3: Dethatch the Lawn
While you’re walking the lawn checking the sprinkler system, take note of the amount of thatch in the grass. Thatch is the layer of dead organic material that settles between the grass and the soil. It collects naturally, but a layer 1/2 inch or thicker starves the soil of the water and air it needs. Spongy sections of grass indicate a lawn that should be dethatched. Your mower will sink into these spongy areas and scalp the grass instead of providing a uniform cut across the lawn.
4: Purchase a Pre-Emergent Herbicide
To control resistant summer weeds before they entrench themselves, purchase and apply a pre-emergent herbicide. These herbicides must be applied before hot summer temperatures set in, and that time is quickly approaching. Find the right product for your lawn now.
5: Weed Beds and Remove Winter Debris
Winter months take their toll on flower beds. Prepare your beds for Step 6 (new mulch) by getting out and cleaning them up. Start by removing twigs, branches, and large piles of leaves. Carefully pull weeds up by their roots to keep them from returning, or spray weed killer and come back in a day or two to remove them.
6: Lay Fresh Mulch
Mulch doesn’t last forever; it needs to be replaced after it fades and begins decomposing. With newly weeded beds, you can now freshen up the mulch before the blazing sun returns in full force.
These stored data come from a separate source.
(** ** Revoke, unbind and renew on a stored key *)

(** X7.  [revoke] on a stored key answers success and sets [revoked] on
    its record, keeping every other column and every record of another
    key; revoking again changes nothing more.  From then on [activate]
    and [validate] on that key are refused as revoked, at any time and
    from any machine. *)
Theorem revoke_then_refused (key : string) (db : store) (r : license) :
  select_key key db = Some r ->
  let db' := snd (admin_revoke key db) in
  fst (admin_revoke key db) = Done "License revoked"
  /\ select_key key db'
     = Some (mkLicense (license_key r) (machine_id r) (email r)
                       (created_at r) (expires_at r) (activated_at r) true
                       (notes r))
  /\ (forall key', key' <> key -> select_key key' db' = select_key key' db)
  /\ admin_revoke key db' = (Done "License revoked", db')
  /\ forall now k m,
       PyStr.strip k = key -> key <> "" -> PyStr.strip m <> "" ->
       activate now k m db' = (Refused "License has been revoked" 403, db')
       /\ validate now k m db' = (Refused "License revoked" 403, db').
Proof.
  intros Hsel db'.
  assert (S : snd (admin_revoke key db) = update_key key (set_revoked true) db)
    by apply admin_revoke_store.
  assert (R : select_key key db' = Some (set_revoked true r)).
  { unfold db'. rewrite S.
    exact (select_key_update_same (set_revoked true) (fun _ => eq_refl)
             _ _ _ Hsel). }
  split.
  { unfold admin_revoke. now rewrite (rowcount_present _ _ _ Hsel). }
  split; [exact R|]. split.
  { intros key' Hk. unfold db'. rewrite S.
    now apply select_key_update_other. }
  split.
  { unfold admin_revoke. rewrite (rowcount_present _ _ _ R).
    f_equal. unfold db'. rewrite S. unfold update_key.
    rewrite map_map. apply map_ext. intros x.
    destruct (has_key key x) eqn:E; [|now rewrite E].
    assert (E' : has_key key (set_revoked true x) = true) by exact E.
    now rewrite E'. }
  intros now k m Hk Hkey Hm. subst key.
  apply truthy_true in Hkey, Hm.
  rewrite (activate_revoked now k m db' _ Hkey Hm R eq_refl).
  rewrite (validate_revoked now k m db' _ Hkey Hm R eq_refl).
  split; reflexivity.
Qed.

Lemma revoke_then_refused_witness :
  fst (admin_revoke key0 bound) = Done "License revoked"
  /\ select_key key0 (snd (admin_revoke key0 bound))
     = Some bound_revoked_row.
Proof.
  destruct (revoke_then_refused key0 bound bound_row eq_refl)
    as (A & B & _).
  split; [exact A|exact B].
Defined.





(** ** What a request can write *)

(** The table after a request is the table before, or that table with
    rows appended by [generate], or with the rows of the named key
    rewritten by one of the three updates. *)
Lemma serve_shape (ent : entropy) (now : timestamp) (req : request)
    (db : store) (pos : nat) :
  let db' := fst (serve ent now req db pos) in
  db' = db
  \/ (is_generate req = true
      /\ exists mail note created expires ks,
           db' = db ++ map (fresh_row mail note created expires) ks
           /\ NoDup ks
           /\ (forall k, In k ks -> ~ In k (map license_key db)))
  \/ (exists k,
        target req = Some k
        /\ ((writes_binding req = true
             /\ exists machine t, db' = update_key k (set_binding machine t) db)
            \/ (writes_revoked req = true /\ is_renew req = false
                /\ db' = update_key k (set_revoked true) db)
            \/ (is_renew req = true
                /\ exists e, db' = update_key k (set_renewed e) db))).
Proof.
  destruct req as [k m|k m|c d mail note|k|k d|k|]; simpl.
  - destruct (is_granted (fst (activate now k m db))) eqn:G.
    + right. right. exists (PyStr.strip k). split; [reflexivity|].
      left. split; [reflexivity|].
      exists (PyStr.strip m), now. now apply activate_granted.
    + left. now apply activate_refused.
  - left. apply validate_reads.
  - destruct (admin_generate_store ent now c d mail note db pos)
      as [[_ E]|(_ & E & _ & Hnd & Hnew)];
      destruct (admin_generate ent now c d mail note db pos)
        as [[rep db'] pos']; simpl in *; subst db'.
    + now left.
    + right. left. split; [reflexivity|].
      now eexists _, _, _, _, _.
  - right. right. exists k. split; [reflexivity|].
    right. left. repeat split. apply admin_revoke_store.
  - destruct (admin_renew_store now k d db) as [E|[e E]].
    + now left.
    + right. right. exists k. split; [reflexivity|].
      right. right. split; [reflexivity|]. now exists e.
  - right. right. exists k. split; [reflexivity|].
    left. split; [reflexivity|]. eexists _, _. apply admin_unbind_store.
  - now left.
Qed.
(** * Stoichiometric-matrix pipeline of costly_cross_feeding

    A shallow embedding of [scrape_data.py] (equation parser, direction
    splitting, matrix assembly) and of [load_data.py] (identifier maps,
    subset projection, derived matrices), followed by the properties of
    the pipeline.

    Conventions of the embedding:
    - a Python [str] is a [string]; a character stands for the code point
      of the same number (U+0000 .. U+00FF), and the character classes
      below are CPython's on that range;
    - a Python [int] is a [Z]; the cells of the data frame hold the
      parser's integers as they are (the 64-bit width of the cells is not
      modelled); the float arrays of [load_data.py] hold the entries as
      converted to [float64];
    - a Python [dict] is an association list in insertion order
      ([PyDict]); a Python [set] is a [gset];
    - a raised exception is the [Raise] branch of [result]. *)

From Stdlib Require Import ZArith String Ascii List Lia.
From stdpp Require Import base option list sorting strings gmap.

Local Open Scope Z_scope.

(** ** Exceptions *)

Inductive exn : Type :=
| ValueError
| KeyError.

Inductive result (A : Type) : Type :=
| Ok (a : A)
| Raise (e : exn).

Arguments Ok {A} a.
Arguments Raise {A} e.

Global Instance result_ret : MRet result := λ A a, Ok a.

Global Instance result_bind : MBind result := λ A B k r,
  match r with
  | Ok a => k a
  | Raise e => Raise e
  end.

Global Instance result_fmap : FMap result := λ A B f r,
  match r with
  | Ok a => Ok (f a)
  | Raise e => Raise e
  end.

(** ** Python string built-ins used by the parser *)

Module PyStr.

(** [str.isspace] on one character: the whitespace that [str.split()] and
    [str.strip()] remove.  U+0009..U+000D, U+001C..U+0020, U+0085, U+00A0. *)
Definition isspace (c : ascii) : bool :=
  let n := nat_of_ascii c in
  ((9 <=? n) && (n <=? 13) || (28 <=? n) && (n <=? 32)
   || (n =? 133) || (n =? 160))%nat.

(** ASCII decimal digit. *)
Definition isdecimal_char (c : ascii) : bool :=
  let n := nat_of_ascii c in ((48 <=? n) && (n <=? 57))%nat.

(** [str.isdigit] on one character: the decimal digits and the superscript
    digits U+00B2, U+00B3, U+00B9. *)
Definition isdigit_char (c : ascii) : bool :=
  let n := nat_of_ascii c in
  (isdecimal_char c || (n =? 178) || (n =? 179) || (n =? 185))%nat.

Fixpoint forallb_str (p : ascii → bool) (s : string) : bool :=
  match s with
  | EmptyString => true
  | String c s' => p c && forallb_str p s'
  end.

(** [s.isdigit()]: non-empty and every character is a digit. *)
Definition isdigit (s : string) : bool :=
  match s with
  | EmptyString => false
  | _ => forallb_str isdigit_char s
  end.
(** * The dialog bridge of [browser/api/atom_api_dialog.cc]

    A shallow embedding of the three entry points [ShowMessageBox],
    [ShowOpenDialog] and [ShowSaveDialog], of the conversions of
    [FromV8Value] and [ToV8Value], and of the completion handlers
    [CallV8Function] and [CallV8Function2].

    The scripting engine, the persistent-handle store and the native dialog
    layer are the environment of that file.  They are modelled here by what
    the file observes of them: the shape tests on a value, its conversion to
    text and to an integer, the allocation and disposal of persistent
    handles, and the results the native primitives hand back. *)

From Stdlib Require Import ZArith Lia String Ascii DecimalString.
From stdpp Require Import base option list gmap.

Local Open Scope Z_scope.

(** ** Text: 16-bit code units on the scripting side, bytes on the native side *)

Module Utf8.

(** A scripting string is a sequence of 16-bit code units; a [std::string]
    a sequence of bytes.  Both are kept as [Z] with the range spelled out
    where it matters. *)
Definition ustring := list Z.
Definition std_string := list Z.

Definition is_unit (u : Z) : bool := (0 <=? u) && (u <? 0x10000).
Definition is_lead (u : Z) : bool := (0xD800 <=? u) && (u <? 0xDC00).
Definition is_trail (u : Z) : bool := (0xDC00 <=? u) && (u <? 0xE000).
Definition is_cont (b : Z) : bool := (0x80 <=? b) && (b <? 0xC0).

Definition kBadChar : Z := 0xFFFD.

(** The code point of a surrogate pair, and the pair of a code point. *)
Definition combine_surrogates (lead trail : Z) : Z :=
  0x10000 + (lead - 0xD800) * 0x400 + (trail - 0xDC00).
Definition lead_of (c : Z) : Z := 0xD800 + (c - 0x10000) / 0x400.
Definition trail_of (c : Z) : Z := 0xDC00 + (c - 0x10000) mod 0x400.

(** The bytes of one code point. *)
Definition encode_cp (c : Z) : list Z :=
  if c <? 0x80 then [c]
  else if c <? 0x800 then [0xC0 + c / 0x40; 0x80 + c mod 0x40]
  else if c <? 0x10000 then
    [0xE0 + c / 0x1000; 0x80 + (c / 0x40) mod 0x40; 0x80 + c mod 0x40]
  else
    [0xF0 + c / 0x40000; 0x80 + (c / 0x1000) mod 0x40;
     0x80 + (c / 0x40) mod 0x40; 0x80 + c mod 0x40].
Lemma calm_limiter : preserves calm (TraktService._respect_rate_limit w).
Proof.
  destruct Hw as [He Ho]. intros s [Hlast Hlog].
  unfold calm, TraktService._respect_rate_limit, mbind, time_time, get_self,
    time_sleep, set_last_request_time, emit, mret; simpl.
  pose proof (He (reads s)) as H1. pose proof (He (S (reads s))) as H2.
  pose proof (Ho (naps s)) as H3.
  destruct (Qlt_le_dec _ _) as [Hlt|Hge]; simpl.
  - split; [|constructor; [done|]; constructor; [|done]]; simpl;
      remember REQUEST_DELAY as D; clear HeqD; lra.
  - split; [lra|by constructor].
Qed.

Lemma calm_requests_get req : preserves calm (requests_get w req).
Proof. intros s [Hlast Hlog]. split; [done|]. by constructor. Qed.

Lemma calm_yield batch pg : preserves calm (emit (EYield batch pg)).
Proof. intros s [Hlast Hlog]. split; [done|]. by constructor. Qed.

End Calm.

Section Fields.

Context (w : World) (fetched : gset Z) (first_page : Z).

Lemma fields_limiter : preserves (same_fields fetched first_page) (TraktService._respect_rate_limit w).
Proof.
  intros s Hs.
  unfold TraktService._respect_rate_limit, mbind, time_time, get_self. simpl.
  by destruct (Qlt_le_dec _ _).
Qed.

Lemma fields_requests_get req : preserves (same_fields fetched first_page) (requests_get w req).
Proof. by intros s Hs. Qed.
(** * DevOps_AI: a shallow embedding of the fix-lifecycle core

    The development follows the Python sources module by module:

    - [PyStr]       the [str] methods the code calls ([lower], [upper],
                    [in], [split], [join]);
    - [Re]          the fragment of [re] the rule tables are written in;
    - [PyDict]      insertion-ordered dictionaries;
    - [PyList]      [list.sort] and slicing;
    - [Patterns]    [parser/patterns.py], class [ErrorPatterns];
    - [Classifier]  [classifier/error_classifier.py];
    - [FixEngine]   [fix_engine/deterministic_fix_engine.py];
    - [Patch]       [patch/patch_generator.py], over a tree model of the
                    file system;
    - [Memory]      [memory/incident_memory.py], with [MemoryOps] for
                    retrieval, search, statistics and deduplication;
    - [FixValidation], [PatchOps]  validation of fixes; generation and
                    rollback of patches;
    - [Float64]     the binary64 numbers, with [FixEngine64] and
                    [Memory64]: the ranking of fixes and the search for
                    similar incidents on them;
    - [Demo], [Demo64], [Example]  concrete inputs for the examples.

    Conventions.  Where a statement is about a bound or a threshold, a
    Python [float] is read as an exact rational ([Q]); where it is about
    the order of computed numbers, it is the double the code computes
    ([Float64]).  A naive [datetime] is the number of microseconds since
    1970-01-01T00:00:00 ([Z]) and a [timedelta] a number of
    microseconds; [str] is [string] (the ASCII letters are the cased
    characters).  Where Python leaves something open (the iteration
    order of a [set], the value of [hash], the digest of [md5], the
    summation of [sum]) the model takes it as a section variable. *)

From Stdlib Require Import Ascii String ZArith NArith QArith Qminmax Lqa Lia SpecFloat.
From stdpp Require Import base decidable option list strings pretty gmap sorting.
Mulch helps to retain moisture in the soil, which your plants will need as we move into summer.
7: Redistribute Perennials
Over time, your perennials may spread beyond the boundaries you envisioned when you planted them. This spring, walk through your yard and identify those perennials that need to be attended to. You may need to divide and replant them (or gift them to another home landscaper!) to maintain the aesthetics and health of your landscape.
8: Trim Ornamental Grasses
Both small and large ornamental grasses will have spring growth coming soon. If you haven’t done so already, prune your grasses down to under one foot. Small ornamentals can also be trimmed neatly. Caring for your plants in this way encourages that new and healthy growth.